(** One input keeps the cursor within a volume whose shape the click
    bounds fit, and the scales on its axes. *)
Lemma tracks_volume_step s i :
  layout s = map kind create_controls ->
  tracks_volume s -> tracks_volume (step s i).
Proof.
  intros Hl Inv d nx ny nz Hd Hshape H1 Hxy Hyz Hz.
  destruct (dim_of_shape _ _ _ _ Hshape) as (H0 & Hd1 & Hd2).
  assert (Hload : forall chosen img, i = SelectFile chosen img ->
            within nx ny nz (slice_controls (step s i)) /\
            scale_range (SliceVar sagittal) (control_frame (step s i)) = Some (0, nx - 1) /\
            scale_range (SliceVar coronal) (control_frame (step s i)) = Some (0, ny - 1) /\
            scale_range (SliceVar axial) (control_frame (step s i)) = Some (0, nz - 1)).
  { intros chosen img ->. unfold step in *. cbn [dispatch] in *.
    destruct chosen as [ | c name]; [ exact (Inv d nx ny nz Hd Hshape H1 Hxy Hyz Hz) | ].
    destruct img as [e | d2]; [ exact (Inv d nx ny nz Hd Hshape H1 Hxy Hyz Hz) | ].
    rewrite load_nifti_after in *.
    rewrite (initialize_plots_keeps data) in Hd by reflexivity.
    rewrite (initialize_plots_keeps slice_controls),
      (initialize_plots_keeps control_frame) by reflexivity.
    cbn [centred data set_control_frame set_slice_entries set_slice_controls set_data
         set_filename] in Hd.
    injection Hd as ->.
    cbn [centred control_frame slice_controls set_control_frame set_slice_entries
         set_slice_controls set_data set_filename dim_index].
    rewrite !scale_range_centred by exact Hl.
    rewrite H0, Hd1, Hd2. unfold within.
    cbn [lookup at_axial at_sagittal at_coronal].
    repeat split; try (apply Z.div_pos; lia); apply Z.div_lt_upper_bound; lia. }
  destruct i as [chosen img | p value | p text | p | value | value | event | event
                 | event | event | event];
    try (apply (Hload chosen img eq_refl)); clear Hload;
    match goal with
    | |- context [step s ?i] =>
        assert (Hi : forall chosen img, i <> SelectFile chosen img) by discriminate;
        pose proof (dispatch_keeps_data i Hi s) as Kd;
        pose proof (dispatch_keeps_control_frame i Hi s) as Kf;
        pose proof (dispatch_keeps_cursor_otherwise i) as Kc;
        cbv iota in Kc
    end;
    unfold step in Hd |- *; rewrite Kd in Hd; rewrite Kf;
    destruct (Inv d nx ny nz Hd Hshape H1 Hxy Hyz Hz) as (Hin & Rx & Ry & Rz);
    (split; [ | auto ]);
    try (rewrite Kc; exact Hin).
  - (* a slice scale *)
    fold (step s (SlideSlice p value)). rewrite slide_slice_cursor.
    assert (Hv : exists hi, scale_value (SliceVar p) value s = Np.clip value 0 hi /\
                   0 <= hi < 2 ^ 53 /\
                   hi + 1 = match p with sagittal => nx | coronal => ny | axial => nz end).
    { unfold scale_value.
      destruct p; rewrite ?Rx, ?Ry, ?Rz;
        [ exists (nz - 1) | exists (nx - 1) | exists (ny - 1) ];
        (split; [ f_equal; lia | lia ]). }
    destruct Hv as (hi & -> & Hhi & Hp).
    destruct (int_of_clip value hi Hhi) as [(_ & ->) | (_ & n & -> & Hn)];
      [ exact Hin | ].
    apply within_assign; [ exact Hin | ]. rewrite <- Hp. lia.
  - (* an entry is committed *)
    cbn [dispatch]. rewrite on_entry_change_controls.
    destruct (Py.int_of_str _) as [v | ]; [ | exact Hin ].
    rewrite Hd. apply within_assign; [ exact Hin | ].
    destruct p; cbn [dim_index]; rewrite ?H0, ?Hd1, ?Hd2; lia.
  - (* a button press *)
    destruct (pointer_cursor s d event (ButtonPress event) Hd (or_introl eq_refl))
      as [E | (view & x & y & Hv & Hx & Hy & E)];
      unfold step in E; rewrite E; [ exact Hin | ].
    rewrite H0 in Hx. rewrite Hd1 in Hy.
    destruct (int_of_clip (xdata event) (nx - 1)) as [(_ & Ex) | (_ & x' & Ex & Bx)];
      [ lia | congruence | ].
    destruct (int_of_clip (ydata event) (ny - 1)) as [(_ & Ey) | (_ & y' & Ey & By)];
      [ lia | congruence | ].
    assert (x' = x) by congruence. assert (y' = y) by congruence. subst x' y'.
    apply (clicked_cursor_within d nx ny nz); assumption.
  - (* a pointer motion *)
    destruct (pointer_cursor s d event (MotionNotify event) Hd (or_intror eq_refl))
      as [E | (view & x & y & Hv & Hx & Hy & E)];
      unfold step in E; rewrite E; [ exact Hin | ].
    rewrite H0 in Hx. rewrite Hd1 in Hy.
    destruct (int_of_clip (xdata event) (nx - 1)) as [(_ & Ex) | (_ & x' & Ex & Bx)];
      [ lia | congruence | ].
    destruct (int_of_clip (ydata event) (ny - 1)) as [(_ & Ey) | (_ & y' & Ey & By)];
      [ lia | congruence | ].
    assert (x' = x) by congruence. assert (y' = y) by congruence. subst x' y'.
    apply (clicked_cursor_within d nx ny nz); assumption.
Qed.

Lemma reachable_run inputs s : reachable s -> reachable (run inputs s).
Proof.
  revert s. induction inputs as [ | i inputs IH]; intros s Hs.
  - exact Hs.
  - cbn [run fold_left]. apply IH. apply reachable_step, Hs.
Qed.

Lemma reachable_tracks_volume s : reachable s -> tracks_volume s.
Proof.
  induction 1 as [ | s i Hs IH].
  - intros d nx ny nz Hd. discriminate Hd.
  - apply tracks_volume_step; [ apply reachable_layout, Hs | exact IH ].
Qed.

(** The part of the safety invariant the code does keep. In a volume of
    shape [(Nx, Ny, Nz)] with [1 <= Nx <= Ny <= Nz], whatever the inputs
    since the viewer was started, every component of the cursor indexes
    its own axis: the clip bounds [shape[0] - 1] and [shape[1] - 1] of
    [update_cursor_position] are then no larger than the axes they are
    applied to. *)
Theorem cursor_within_fitting_volume (s : BrainViewer) (d : Np.ndarray) (nx ny nz : Z) :
  reachable s ->
  data s = Some d ->
  Np.shape d = (nx, ny, nz) ->
  1 <= nx -> nx <= ny -> ny <= nz -> nz <= 2 ^ 53 ->
  0 <= (slice_controls s).[sagittal] < nx /\
  0 <= (slice_controls s).[coronal] < ny /\
  0 <= (slice_controls s).[axial] < nz.
Proof.
  intros Hs Hd Hshape H1 Hxy Hyz Hz.
  exact (proj1 (reachable_tracks_volume s Hs d nx ny nz Hd Hshape H1 Hxy Hyz Hz)).
Qed.

Lemma cursor_within_fitting_volume_witness :
  let s := run [ButtonPress (event_at sagittal 16 25); ButtonPress (event_at coronal 3 25)]
             opened_10_20_30 in
  0 <= (slice_controls s).[sagittal] < 10 /\
  0 <= (slice_controls s).[coronal] < 20 /\
  0 <= (slice_controls s).[axial] < 30.
Proof.
  intros s.
  assert (Hs : reachable s)
    by (unfold s, opened_10_20_30; do 2 apply reachable_run; apply reachable_init).
  assert (Hd : data s = Some (blank 10 20 30)) by (vm_compute; reflexivity).
  assert (H1 : 1 <= 10) by lia.
  assert (Hxy : 10 <= 20) by lia.
  assert (Hyz : 20 <= 30) by lia.
  assert (Hz : 30 <= 2 ^ 53) by (vm_compute; discriminate).
  exact (cursor_within_fitting_volume s (blank 10 20 30) 10 20 30
           Hs Hd eq_refl H1 Hxy Hyz Hz).
Defined.

(** ** The plots of an opened volume *)


(** Outside [initialize_plots] a plot element is only ever replaced. *)
Lemma set_image_keeps_drawn view px dp : keeps drawn (set_image view px dp).
Proof.
  intros s. unfold set_image, after, bind, read, modify, raise, drawn.
  destruct s as [sd fn cf sc se bv cv mp mo [[ | ] [ | ] [ | ]] cl tl], view; reflexivity.
Qed.

Lemma set_crosshair_keeps_drawn view vx hy : keeps drawn (set_crosshair view vx hy).
Proof.
  intros s. unfold set_crosshair, after, bind, read, modify, raise, drawn.
  destruct s as [sd fn cf sc se bv cv mp mo ip [[ | ] [ | ] [ | ]] tl], view; reflexivity.
Qed.

Lemma hide_temp_keeps_drawn view : keeps drawn (hide_temp view).
Proof.
  intros s. unfold hide_temp, after, bind, read, modify, raise, drawn.
  destruct s as [sd fn cf sc se bv cv mp mo ip cl [[ | ] [ | ] [ | ]]], view; reflexivity.
Qed.

Lemma show_temp_keeps_drawn view x y : keeps drawn (show_temp view x y).
Proof.
  intros s. unfold show_temp, after, bind, read, modify, raise, drawn.
  destruct s as [sd fn cf sc se bv cv mp mo ip cl [[ | ] [ | ] [ | ]]], view; reflexivity.
Qed.

#[export] Hint Resolve set_image_keeps_drawn set_crosshair_keeps_drawn
  hide_temp_keeps_drawn show_temp_keeps_drawn : frame.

================================

Count how many lines in the data contain the word "axes", giving the number without comment.

Worked solution: 2